Made up of 7,500 coffee growers in 215 associations, Fedecares grows 10 to 12 percent of the country’s total output.
The small growers of the south and the north together produce 30 percent of the nation’s coffee.
Fedecares collects green coffee (selected and shelled before toasting) to be sold largely to markets in Canada, France, Spain, and the United States.
“All of the production of our coffee is part of fare trade initiatives. Ninety percent of our output is organic and environmentally friendly,” because it does not use synthetic chemical products for fertiliser or pesticides, Fedecares leader Refino Herrera told Tierramérica.
The members of the federation produced between 20,000 and 25,000 quintals of coffee in 2008. The minimum wage in the sector – for men and women alike – is still low: equivalent to 185 dollars a month.
Improving their living conditions involves educational efforts. Fedecares created a scholarship programme financed by Dominican and Cuban universities to promote university attendance by children from coffee-growing areas, and especially from the lowest income families.
In 2007, 10 scholarships were awarded for study in either of the two countries. Twenty-five percent of the scholarship recipients work in the coffee sector and in rural development.
“This scholarship has been extremely important, not only for my education and insertion in the labour market, but also because I’m using my knowledge to promote the development of my community,” said Cesarina Encarnación, commercial manager for Agroesa, a coffee company in Las Cacaos, 70 kilometres from Santo Domingo.
To provide incentives for best practices, the federation launched an annual contest for fair trade, aimed at small coffee growers. The prize includes a cash award in addition to the portion corresponding to each grower for export sales.
“That money doesn’t go to the producer who wins, but rather is used for social programmes and the development of the community, in areas like infrastructure, education and health,” Juan Lugo Franco, who has been working in the coffee sector since the age of 13, told Tierramérica.
“We have monthly meetings in Fedecares where we are informed of how the market is going. The men and women in these meetings decide the policies that we are going to implement,” said Franco.
Women are playing a more active role in coffee production and sales.
“We have trained 40 families so that there would be an equal distribution of land among men and women,” Viviana Martes Lorenzo, a member of the Association of Women in Action (AMA), told Tierramérica.

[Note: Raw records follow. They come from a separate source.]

(** C6.  With no facility supplied, no forced rebuild, no date boundaries
    and a file at the configured dump path, the constructor opens the
    configuration, asks whether the dump file exists and opens it, and does
    nothing else: [populate_facility] and [insert_all_transp_records] are
    not called, no parser is made or run, no file is written.  When the file
    is an artifact, the facility it holds becomes the handler's. *)
Theorem cached_facility_is_restored
    (path_to_conf_file : string) db s
    (conf : JsonDoc) (dump : string) (data : FileData Facility) :
  db_bool db = false ->
  files s !! path_to_conf_file = Some (FJson conf) ->
  facility_dump_path conf = Some dump ->
  files s !! dump = Some data ->
  exists r s',
    __init__ path_to_conf_file None false db s = (r, s')
    /\ trace s' = trace s ++ [EOpen path_to_conf_file ReadText; EIsFile dump;
                              EOpen dump ReadBinary]
    /\ Forall (fun ev => is_parsing ev = false /\ is_writing ev = false)
         [EOpen path_to_conf_file ReadText; EIsFile dump; EOpen dump ReadBinary]
    /\ files s' = files s
    /\ (forall obj, data = FPickle obj ->
          r = inr tt /\ h_facility (self s') = obj).
Proof.
  intros Hdb Hconf Hdump Hdata.
  pose proof (init_restores _ _ _ _ _ _ Hdb Hconf Hdump Hdata) as Hrun.
  simpl in Hrun.
  assert (Forall (fun ev => is_parsing ev = false /\ is_writing ev = false)
            [EOpen path_to_conf_file ReadText; EIsFile dump; EOpen dump ReadBinary])
    as Hevs by (repeat constructor).
  destruct data as [doc|[|row rows]|obj|[|c bytes]]; eexists _, _;
    (split; [exact Hrun|]); simpl;
    (split_and!; [now rewrite <- !app_assoc | exact Hevs | reflexivity |]);
    intros obj' [= <-]; auto.
Qed.


End Build.

(** * The handler at work *)

(** The scenario of the specification: the build succeeds, the two trips
    from A to B add up to 8 on the one edge, the self edge on A is counted
    as 10, and the record from Z is dropped. *)
Example scenario_build :
  (__init__ "config.json" None true None
     (fresh (installation scenario_primary scenario_lookup) [])).1 = inr tt
  /\ h_self_edges_weight (self built) = Some 10
  /\ (r ← h_facility (self built); Some (map_to_list (reg_edges r)))
     = Some [(("A.centroid", "B.centroid")%string, 8)].
Proof. vm_compute. repeat split; reflexivity. Qed.

Example scenario_dates :
  h_date_from (self built) = Some "2015-05-20 07:15:00"%string
  /\ h_date_to (self built) = Some "2015-05-27 12:00:00"%string.
Proof. vm_compute. split; reflexivity. Qed.

(** C1, refuted as stated.  The record from Z to B has its source on the
    error list, and without date boundaries it still moves the running
    minimum: from the sentinel to its own time stamp.  A table with this
    record alone makes the method return that time stamp as
    [observedDateFrom] and as [observedDateTo]. *)
Lemma error_record_moves_observed_dates :
  str_in (rec0 record_ZB) ["Z"] = true
  /\ insert_body None ("4"%string, record_ZB) initial_locals
       (populated scenario_primary scenario_lookup)
     = (inr {| self_edges_weight := 0; date_from := mkdt 2015 5 20 7 15 0;
               date_to := mkdt 2015 5 20 7 15 0 |},
        populated scenario_primary scenario_lookup)
  /\ mkdt 2015 5 20 7 15 0 <> date_from initial_locals
  /\ (insert_all_transp_records "masterplan.csv" "peg.csv" None
        (populated [["4"; "7"]] [["4"; "Z"; "B"; "2015-05-20 07:15:00.000"]])).1
     = inr (0, "2015-05-20 07:15:00"%string, "2015-05-20 07:15:00"%string).
Proof.
  split_and!.
  - reflexivity.
  - reflexivity.
  - discriminate.
  - reflexivity.
Qed.

Lemma error_record_is_skipped_witness :
  insert_body None ("4"%string, record_ZB) initial_locals
    (populated scenario_primary scenario_lookup)
  = (inr (seen (mkdt 2015 5 20 7 15 0) initial_locals),
     populated scenario_primary scenario_lookup)
  /\ insert_body (Some ["2015-05-26 00:00:00"; "2015-05-27 00:00:00"]%string)
       ("4"%string, record_ZB) initial_locals
       (populated scenario_primary scenario_lookup)
     = (inr initial_locals, populated scenario_primary scenario_lookup).
Proof.
  pose proof (error_record_is_skipped None "4" record_ZB initial_locals
                (populated scenario_primary scenario_lookup) the_conf ["Z"%string]
                eq_refl eq_refl eq_refl) as (_ & Hwithout).
  pose proof (error_record_is_skipped
                (Some ["2015-05-26 00:00:00"; "2015-05-27 00:00:00"]%string)
                "4" record_ZB initial_locals
                (populated scenario_primary scenario_lookup) the_conf ["Z"%string]
                eq_refl eq_refl eq_refl) as (Hwith & _).
  split.
  - exact (proj1 (Hwithout eq_refl (mkdt 2015 5 20 7 15 0) eq_refl)).
  - exact (Hwith eq_refl).
Defined.

(** C2, refuted as stated.  One record is parsed, dated 9999-06-01; the
    method returns the sentinel 9999-01-01 00:00:00 as [observedDateFrom],
    which is not the minimum of the time stamps. *)
Lemma observed_from_is_not_the_minimum :
  mpp_parse (files (populated late_primary late_lookup) !! "masterplan.csv")
            (files (populated late_primary late_lookup) !! "peg.csv")
    = inr [("1"%string, record_late)]
  /\ timestamp ("1"%string, record_late) = Some (mkdt 9999 6 1 0 0 0)
  /\ (insert_all_transp_records "masterplan.csv" "peg.csv" None
        (populated late_primary late_lookup)).1
     = inr (0, "9999-01-01 00:00:00"%string, "9999-06-01 00:00:00"%string)
  /\ ~ (exists m, is_minimum m [mkdt 9999 6 1 0 0 0]
                  /\ "9999-01-01 00:00:00"%string = strftime m).
Proof.
  split_and!.
  - reflexivity.
  - reflexivity.
  - reflexivity.
  - intros (m & [Hin _] & Hm). destruct Hin as [<- | []]. discriminate Hm.
Qed.

Lemma observed_dates_without_boundaries_witness :
  exists res ts d_hi d_lo m_from m_to,
    mpp_parse (files (populated scenario_primary scenario_lookup) !! "masterplan.csv")
              (files (populated scenario_primary scenario_lookup) !! "peg.csv")
      = inr res
    /\ Forall2 (fun e t => timestamp e = Some t) res ts
    /\ strptime sentinel_from = Some d_hi
    /\ strptime sentinel_to = Some d_lo
    /\ "2015-05-20 07:15:00"%string = strftime m_from
    /\ "2015-05-27 12:00:00"%string = strftime m_to
    /\ is_minimum m_from (d_hi :: ts)
    /\ is_maximum m_to (d_lo :: ts)
    /\ (Exists (fun t => dt_le t d_hi) ts -> is_minimum m_from ts)
    /\ (Exists (fun t => dt_le d_lo t) ts -> is_maximum m_to ts).
Proof.
  apply (observed_dates_without_boundaries "masterplan.csv" "peg.csv" None
           (populated scenario_primary scenario_lookup)
           (insert_all_transp_records "masterplan.csv" "peg.csv" None
              (populated scenario_primary scenario_lookup)).2
           10).
  - reflexivity.
  - reflexivity.
Defined.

“When we began with AMA, we decided to try to get our spouses to give us part of the land. We talked to them to explain that if we worked together we would have more income,” said Felicia Lorenzo, a 53-year-old coffee plantation owner.

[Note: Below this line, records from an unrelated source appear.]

(** C6, amended: the stored content is the metadata's "content" field
    when that field is present and truthy (a non-empty string, a
    non-zero number), and the record's document text otherwise. *)
Theorem stored_content (X : externals) (rec : record)
    (st st' : mig_state) (row : memory_row) :
  migrate_record X rec st = (st', Ok tt) ->
  row_of (rec_id rec) (memories (conn st)) = None ->
  row_of (rec_id rec) (memories (conn st')) = Some row ->
  content row =
  match rec_metadata rec !! "content"%string with
  | Some v => if truthy v then v else PStr (rec_document rec)
  | None => PStr (rec_document rec)
  end.
Proof.
  intros Hrun Hnone Hsome.
  destruct (migrate_record_inserts X rec st st' row Hrun Hnone Hsome)
    as (Hrow & _).
  destruct (row_of_record_fields X rec row Hrow) as (-> & _).
  unfold original_content_of, or_None.
  rewrite meta_of_lookup by discriminate.
  destruct (rec_metadata rec !! "content"%string) as [v|]; [|reflexivity].
  now destruct (truthy v).
Qed.

Lemma stored_content_witness :
  exists row,
    row_of "id1"%string
      (memories
         (conn (fst (migrate_record sample_externals record_empty_content
                       (initial_state empty_db [])))))
    = Some row
    /\ content row = PStr "hello".
Proof.
  pose (rec := record_empty_content).
  pose (st := initial_state empty_db []).
  pose (st' := fst (migrate_record sample_externals rec st)).
  assert (Hrun : migrate_record sample_externals rec st = (st', Ok tt))
    by (vm_compute; reflexivity).
  assert (Hnone : row_of (rec_id rec) (memories (conn st)) = None)
    by reflexivity.
  destruct (row_of (rec_id rec) (memories (conn st'))) as [row|] eqn:Hrow;
    [|vm_compute in Hrow; discriminate].
  exists row. split; [exact Hrow|].
  exact (stored_content sample_externals rec st st' row Hrun Hnone Hrow).
Defined.

(** C7: the stored normalized_content is the normalizer applied to the
    document text, and the empty string for an empty document; the text
    queued for the embedding engine, at the position of the record among
    the inserted ones, is that normalized form, or the stored content
    when the normalized form is empty. *)
Theorem normalized_content_and_embedded_text (X : externals) (rec : record)
    (st st' : mig_state) (row : memory_row) :
  migrate_record X rec st = (st', Ok tt) ->
  row_of (rec_id rec) (memories (conn st)) = None ->
  row_of (rec_id rec) (memories (conn st')) = Some row ->
  normalized_content row
    = (if String.eqb (rec_document rec) "" then ""%string
       else normalize_japanese X (rec_document rec))
  /\ (rec_document rec = ""%string -> normalized_content row = ""%string)
  /\ valid_records st' = valid_records st ++ [rec]
  /\ docs_to_embed st'
     = docs_to_embed st
       ++ [if String.eqb (normalized_content row) "" then content row
           else PStr (normalized_content row)].
Proof.
  intros Hrun Hnone Hsome.
  destruct (migrate_record_inserts X rec st st' row Hrun Hnone Hsome)
    as (Hrow & Hvalid & Hdocs & _).
  destruct (row_of_record_fields X rec row Hrow) as (Hc & Hn & _).
  assert (Hnorm : normalized_content row
                  = (if String.eqb (rec_document rec) "" then ""%string
                     else normalize_japanese X (rec_document rec))).
  { rewrite Hn. unfold normalized_of.
    now destruct (String.eqb (rec_document rec) ""). }
  split; [exact Hnorm|].
  split; [intros Hd; rewrite Hnorm, Hd; reflexivity|].
  split; [exact Hvalid|].
  rewrite Hdocs. unfold doc_to_embed_of_record, doc_to_embed_of.
  rewrite <- Hn, <- Hc.
  now destruct (String.eqb (normalized_content row) "").
Qed.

“Since I have had my land to manage, I am more independent and I feel that my work is more recognised,” said the mother of eight. The AMA works with Fedecares to foment and empower women-led coffee projects.
So far, 50 women own their land under the programme, and 25 are participating in a women-focused initiative in the southern areas of Los Cacaos, Barahona, Polo and San Cristóbal.
“One of the biggest results of our effort is the empowerment of women. Previously, women did not manage the resources. Now they have the opportunity to manage their work and administer their incomes,” Herrera told Tierramérica.
The coffee exports of nine of the leading coffee producing countries of Latin America, aside from Brazil, grew an average of 3.8 percent by the end of the coffee-growing year (October 2007 to September 2008), according to Guatemala’s National Coffee Association.
Costa Rica, El Salvador, Guatemala, Honduras, Nicaragua, Colombia, Mexico, Peru and the Dominican Republic exported 29.3 million 60-kilo sacks of coffee in that period, surpassing the previous year’s exports by nearly four percent.
(*This story was originally published by Latin American newspapers that are part of the Tierramérica network. Tierramérica is a specialised news service produced by IPS with the backing of the United Nations Development Programme, United Nations Environment Programme and the World Bank.)